***** SUPPLIED RECORDS
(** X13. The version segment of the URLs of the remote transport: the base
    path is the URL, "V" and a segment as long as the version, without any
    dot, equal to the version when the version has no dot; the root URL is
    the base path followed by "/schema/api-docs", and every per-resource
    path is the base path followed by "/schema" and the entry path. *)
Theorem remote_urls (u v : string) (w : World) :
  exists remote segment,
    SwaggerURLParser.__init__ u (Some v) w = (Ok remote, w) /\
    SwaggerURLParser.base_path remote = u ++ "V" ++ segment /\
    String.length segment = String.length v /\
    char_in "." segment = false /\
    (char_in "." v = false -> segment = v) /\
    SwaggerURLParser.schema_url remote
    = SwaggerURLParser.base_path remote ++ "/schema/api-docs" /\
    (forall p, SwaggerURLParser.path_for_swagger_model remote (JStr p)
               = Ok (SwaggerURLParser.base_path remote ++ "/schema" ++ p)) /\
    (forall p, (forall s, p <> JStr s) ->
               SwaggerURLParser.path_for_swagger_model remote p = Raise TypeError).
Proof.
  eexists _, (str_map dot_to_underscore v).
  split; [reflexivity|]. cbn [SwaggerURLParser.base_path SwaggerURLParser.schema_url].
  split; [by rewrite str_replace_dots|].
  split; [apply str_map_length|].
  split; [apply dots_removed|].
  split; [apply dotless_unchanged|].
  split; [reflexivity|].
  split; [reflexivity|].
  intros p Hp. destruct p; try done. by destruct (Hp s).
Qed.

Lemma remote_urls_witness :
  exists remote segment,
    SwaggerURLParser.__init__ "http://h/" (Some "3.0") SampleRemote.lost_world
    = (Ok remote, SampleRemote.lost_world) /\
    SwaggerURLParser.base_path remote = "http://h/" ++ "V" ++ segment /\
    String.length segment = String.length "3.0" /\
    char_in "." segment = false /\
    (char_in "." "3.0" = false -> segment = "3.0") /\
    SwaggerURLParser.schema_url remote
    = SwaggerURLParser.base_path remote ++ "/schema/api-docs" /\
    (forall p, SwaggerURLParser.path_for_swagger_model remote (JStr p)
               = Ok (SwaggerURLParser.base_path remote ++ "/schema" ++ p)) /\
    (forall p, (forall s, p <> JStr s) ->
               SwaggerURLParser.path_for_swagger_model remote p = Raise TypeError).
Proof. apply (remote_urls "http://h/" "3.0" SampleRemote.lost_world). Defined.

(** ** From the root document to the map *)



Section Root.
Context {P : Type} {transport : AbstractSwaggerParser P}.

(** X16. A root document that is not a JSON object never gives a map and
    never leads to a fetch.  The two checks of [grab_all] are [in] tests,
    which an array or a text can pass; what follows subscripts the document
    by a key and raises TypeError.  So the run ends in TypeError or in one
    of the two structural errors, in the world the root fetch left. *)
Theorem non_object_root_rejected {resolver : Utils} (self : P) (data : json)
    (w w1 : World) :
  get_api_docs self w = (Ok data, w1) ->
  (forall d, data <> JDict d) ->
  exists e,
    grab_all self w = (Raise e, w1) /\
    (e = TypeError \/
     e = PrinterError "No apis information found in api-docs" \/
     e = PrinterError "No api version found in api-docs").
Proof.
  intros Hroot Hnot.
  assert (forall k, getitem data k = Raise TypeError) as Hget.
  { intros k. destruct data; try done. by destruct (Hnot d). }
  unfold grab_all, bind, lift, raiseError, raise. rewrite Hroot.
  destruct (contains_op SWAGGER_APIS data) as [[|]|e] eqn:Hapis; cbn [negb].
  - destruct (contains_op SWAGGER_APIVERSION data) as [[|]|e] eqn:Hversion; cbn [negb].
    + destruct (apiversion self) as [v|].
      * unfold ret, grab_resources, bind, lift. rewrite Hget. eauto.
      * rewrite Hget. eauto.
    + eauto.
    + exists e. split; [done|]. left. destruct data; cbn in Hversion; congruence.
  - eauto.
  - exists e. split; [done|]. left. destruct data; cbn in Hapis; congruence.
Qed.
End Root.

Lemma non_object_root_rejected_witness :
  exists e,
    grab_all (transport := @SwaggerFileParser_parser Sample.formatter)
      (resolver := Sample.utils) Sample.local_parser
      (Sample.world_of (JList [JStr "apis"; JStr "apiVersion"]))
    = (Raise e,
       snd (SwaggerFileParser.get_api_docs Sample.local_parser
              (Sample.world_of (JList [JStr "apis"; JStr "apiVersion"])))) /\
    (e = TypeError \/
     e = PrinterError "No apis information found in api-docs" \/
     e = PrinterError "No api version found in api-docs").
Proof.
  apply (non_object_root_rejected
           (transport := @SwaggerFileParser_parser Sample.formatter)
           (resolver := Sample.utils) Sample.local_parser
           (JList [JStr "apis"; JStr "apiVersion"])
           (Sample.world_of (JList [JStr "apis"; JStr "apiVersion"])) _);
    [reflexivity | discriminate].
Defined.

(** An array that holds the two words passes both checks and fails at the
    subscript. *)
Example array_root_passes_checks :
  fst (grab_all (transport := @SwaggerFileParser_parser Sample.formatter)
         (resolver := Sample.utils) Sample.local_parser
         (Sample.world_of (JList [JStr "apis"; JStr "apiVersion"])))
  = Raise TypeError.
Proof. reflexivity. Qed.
**********
EXERCISE BRIEF: Among the entries above, identify all lines with "transport" and copy them.

THE ANSWER:
(** X13. The version segment of the URLs of the remote transport: the base
Context {P : Type} {transport : AbstractSwaggerParser P}.
    grab_all (transport := @SwaggerFileParser_parser Sample.formatter)
           (transport := @SwaggerFileParser_parser Sample.formatter)
  fst (grab_all (transport := @SwaggerFileParser_parser Sample.formatter)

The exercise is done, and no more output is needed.